Modern audiences have long known that the frontiers of science (which is to say, the study of nature) and religion are merging. If religion is a more intuitive understanding of nature, including human nature, the poems in Paradox Hill seem to acknowledge that this faith-based understanding is shaped by scientific knowledge.

How did you go about choosing some poems to include and discarding others?
Of course my own taste influenced my choices, particularly my interest in how poetry can render scientific marvels. I also sought out poems that I felt were as lyrically rich as they were narratively driven. By that, I mean that I wanted the book to represent the widest possible range of McNeill’s subjects and styles.

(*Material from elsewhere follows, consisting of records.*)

(* ===== verification/Service.v ===== *)
(** * cmd/nfagent as an installed service: the copy of the binary ([copySelf] of
    install.go), the units of systemd and launchd (service_linux.go,
    service_darwin.go), [uninstall], the paths (paths.go) and what the machine
    calls itself (system_linux.go, system_darwin.go).

    What these do to the machine is a sequence of effects: a computation of [M]
    appends to the effects that happened before it and ends with a value or an
    error.  The files at any moment are the replay of the effects so far, so a
    statement about every prefix is one about every moment at which the process
    may be killed.  The commands answer as the system likes, depending on
    everything that was done before. *)
From S2P Require Import Prelude GoStrings NFT SelfUpdate AgentMap AgentControl AgentLoops Desktop.
From Stdlib Require Import Ascii.

Module Service.
Import AgentMap.AgentMap AgentControl.AgentControl.
Import Desktop.Desktop (os, Linux, Darwin, Windows).

Notation files := (gmap string (list byte)).

(** ** Paths *)

(** The elements [filepath.Clean] keeps, the last first; a rooted path has
    nothing above its root. *)
Definition cleanStep (rooted : bool) (stack : list string) (e : string) : list string :=
  if String.eqb e "" || String.eqb e "." then stack
  else if String.eqb e ".." then
    match stack with
    | top :: rest => if String.eqb top ".." then e :: stack else rest
    | [] => if rooted then [] else [e]
    end
  else e :: stack.

(** [filepath.Clean] where the separator is a slash. *)
Definition Clean (p : string) : string :=
  let rooted := HasPrefix p "/" in
  let kept := Join "/" (rev (fold_left (cleanStep rooted) (splitc "/"%char p) [])) in
  if rooted then "/" +:+ kept else if String.eqb kept "" then "." else kept.

(** Up to and including the last slash. *)
Fixpoint uptoLast (s : string) : string :=
  match s with
  | "" => ""
  | String c s' => if nochar "/"%char s' then (if Ascii.eqb c "/"%char then "/" else "") else String c (uptoLast s')
  end.

(** [filepath.Dir] and [filepath.Join] of two elements. *)
Definition Dir (p : string) : string := Clean (uptoLast p).
Definition joinPath (a b : string) : string := if String.eqb a "" then Clean b else Clean (a +:+ "/" +:+ b).

(** [systemConfigDir] and [defaultConfigPath]; [None] is a system that is none of
    the three, [winJoin] what joins two elements on Windows. *)
Section Paths.
Context (winJoin : string -> string -> string) (programData : string).

Definition systemConfigDir (o : option os) : string :=
  match o with
  | Some Linux => "/etc/netflow"
  | Some Darwin => "/usr/local/etc/netflow"
  | Some Windows => if String.eqb programData "" then "" else winJoin programData "netflow"
  | None => ""
  end.

Definition defaultConfigPath (o : option os) : string :=
  let dir := systemConfigDir o in
  if String.eqb dir "" then "netflow.json"
  else match o with Some Windows => winJoin dir "netflow.json" | _ => joinPath dir "netflow.json" end.

End Paths.

(** ** What is done to the machine *)

Inductive effect : Type :=
| FMkdir (dir : string)
| FCreate (path : string)                         (* made, or emptied *)
| FWrite (path : string) (data : list byte)
| FRename (from to : string)
| FRemove (path : string)
| Ran (argv : list string)
| Slept (d : Z).

Definition happen (fs : files) (e : effect) : files :=
  match e with
  | FCreate p => <[p := []]> fs
  | FWrite p d => <[p := default [] (fs !! p) ++ d]> fs
  | FRename a b => match fs !! a with Some d => <[b := d]> (delete a fs) | None => fs end
  | FRemove p => delete p fs
  | FMkdir _ | Ran _ | Slept _ => fs
  end.

Definition replay (fs : files) (es : list effect) : files := fold_left happen es fs.

(** How a write of a whole file ends: done, the file could not be opened, or it
    failed after so many bytes. *)
Inductive writeEnd : Type := WDone | WUnopened | WShort (n : nat).

(** The system, and the files it starts with. *)
Record system : Type := mkSystem {
  s_files : files;
  s_executable : option string; s_evalSymlinks : string -> option string;
  s_readable : string -> bool; s_mkdir : string -> bool; s_write : string -> writeEnd;
  s_rename : bool; s_remove : string -> bool;
  s_run : list effect -> list string -> option string }.       (* the error of a command *)

Inductive serviceError : Type :=
| ESelf | ERead (path : string) | EMkdir (path : string) | EWrite (path : string) | ERename | ERemove (path : string)
| ECommand (argv : list string) (why : string) | EUnsupported | ENotRoot
| EJoin (e : installError).

(** Effects so far to effects after, and how it ended. *)
Definition M (A : Type) : Type := list effect -> list effect * result serviceError A.

#[global] Instance M_ret : MRet M := fun A a es => (es, Ok a).
#[global] Instance M_bind : MBind M := fun A B f m es =>
  match m es with
  | (es, Ok a) => f a es
  | (es, Err e) => (es, Err e)
  end.

Definition fail {A} (e : serviceError) : M A := fun es => (es, Err e).
Definition emit (e : effect) : M unit := fun es => (es ++ [e], Ok tt).
(** [_ = f()]. *)
Definition ignore {A} (m : M A) : M unit := fun es => ((m es).1, Ok tt).

Definition serviceName (o : os) : string :=
  match o with Darwin => "cc.netflow.agent" | Linux | Windows => "netflow-agent" end.
(** Windows has none. *)
Definition serviceUnit (o : os) : string :=
  match o with
  | Linux => "/etc/systemd/system/netflow-agent.service"
  | Darwin => "/Library/LaunchDaemons/cc.netflow.agent.plist"
  | Windows => ""
  end.
Definition installedBinary : string := "/usr/local/bin/nfagent".
Definition beside : string := installedBinary +:+ ".new".

(** The unit of systemd.  The comments of the file are lines as the others. *)
Definition unitLines (binary : string) : list string :=
  ["[Unit]"; "Description=netflow mesh agent"; "Documentation=https://github.com/rogerlovato2/netflow";
   "After=network-online.target"; "Wants=network-online.target"; ""; "[Service]"; "Type=simple";
   "ExecStart=" +:+ binary +:+ " up"; "Restart=always"; "RestartSec=5";
   "# The agent creates an interface and writes routes, which is all it needs.";
   "AmbientCapabilities=CAP_NET_ADMIN"; "CapabilityBoundingSet=CAP_NET_ADMIN";
   "# Nothing else on this machine is its business.";
   "ProtectSystem=strict"; "ProtectHome=true"; "PrivateTmp=true"; "NoNewPrivileges=true";
   "ReadWritePaths=/etc/netflow " +:+ Dir binary;
   "# The second path is the directory the binary lives in, and it is here for one";
   "# reason: replacing itself. ProtectSystem=strict makes /usr read-only for this";
   "# service, which is right for everything the agent does except the one thing it";
   "# is asked to do from the panel — and the failure it produced said only " +:+ NFT.NFT.dquote +:+ "read-";
   "# only file system" +:+ NFT.NFT.dquote +:+ ", from a process that had just downloaded and verified a";
   "# release it then could not install.";
   "# systemd creates /run/netflow before start and removes it after, which is";
   "# where the control socket lives. Without it ProtectSystem=strict above leaves";
   "# /run read-only and the socket cannot be bound — the hardening would quietly";
   "# cost the agent the one channel a graphical client has to it.";
   "RuntimeDirectory=netflow"; "RuntimeDirectoryMode=0755"; ""; "[Install]"; "WantedBy=multi-user.target"].
Definition unit_ (binary : string) : string := unlines (unitLines binary).

Definition xmlQuoted (s : string) : string := NFT.NFT.dquote +:+ s +:+ NFT.NFT.dquote.
Definition tab : string := String (Ascii.ascii_of_nat 9) "".
Definition key_ (s : string) : string := tab +:+ "<key>" +:+ s +:+ "</key>".
Definition string_ (s : string) : string := tab +:+ "<string>" +:+ s +:+ "</string>".

(** The property list of launchd. *)
Definition plistLines (binary : string) : list string :=
  ["<?xml version=" +:+ xmlQuoted "1.0" +:+ " encoding=" +:+ xmlQuoted "UTF-8" +:+ "?>";
   "<!DOCTYPE plist PUBLIC " +:+ xmlQuoted "-//Apple//DTD PLIST 1.0//EN" +:+ " " +:+
     xmlQuoted "http://www.apple.com/DTDs/PropertyList-1.0.dtd" +:+ ">";
   "<plist version=" +:+ xmlQuoted "1.0" +:+ ">"; "<dict>";
   key_ "Label"; string_ (serviceName Darwin); key_ "ProgramArguments"; tab +:+ "<array>";
   tab +:+ string_ binary; tab +:+ string_ "up"; tab +:+ "</array>";
   key_ "RunAtLoad"; tab +:+ "<true/>"; key_ "KeepAlive"; tab +:+ "<true/>";
   key_ "StandardOutPath"; string_ "/var/log/netflow-agent.log";
   key_ "StandardErrorPath"; string_ "/var/log/netflow-agent.log"; "</dict>"; "</plist>"].
Definition plist (binary : string) : string := unlines (plistLines binary).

What was it that drew you to reprinting McNeill’s work?
The more years I’ve spent in West Virginia, the more I’ve understood how beloved and influential Louise McNeill has been. This book had been out of print for decades when WVU Press offered me the opportunity to explore and to re-emphasize McNeill’s major contribution to Appalachian literature.

How has McNeill’s work affected you personally?
My own writing continues to become more musically and rhythmically aware, thanks to her influence.

What do you think the people of Appalachia will take away from reading Paradox Hill?
Certainly, they will enjoy being in the presence of a master poet; one who knows their history, loves their land, and can tell their story in a voice both tough and sensitive.

What do you think people not from Appalachia may take away?
Perhaps non-Appalachian readers will re-appreciate the cultural richness of this region through one of its most appealing voices.

How do you think McNeill’s poetry is able to resonate overtime?
Her insights into human need and human value are various. She has a vision of how we interact with the spiritual and material sources of our existence, the soul and the earth, and she sings that vision in these poems.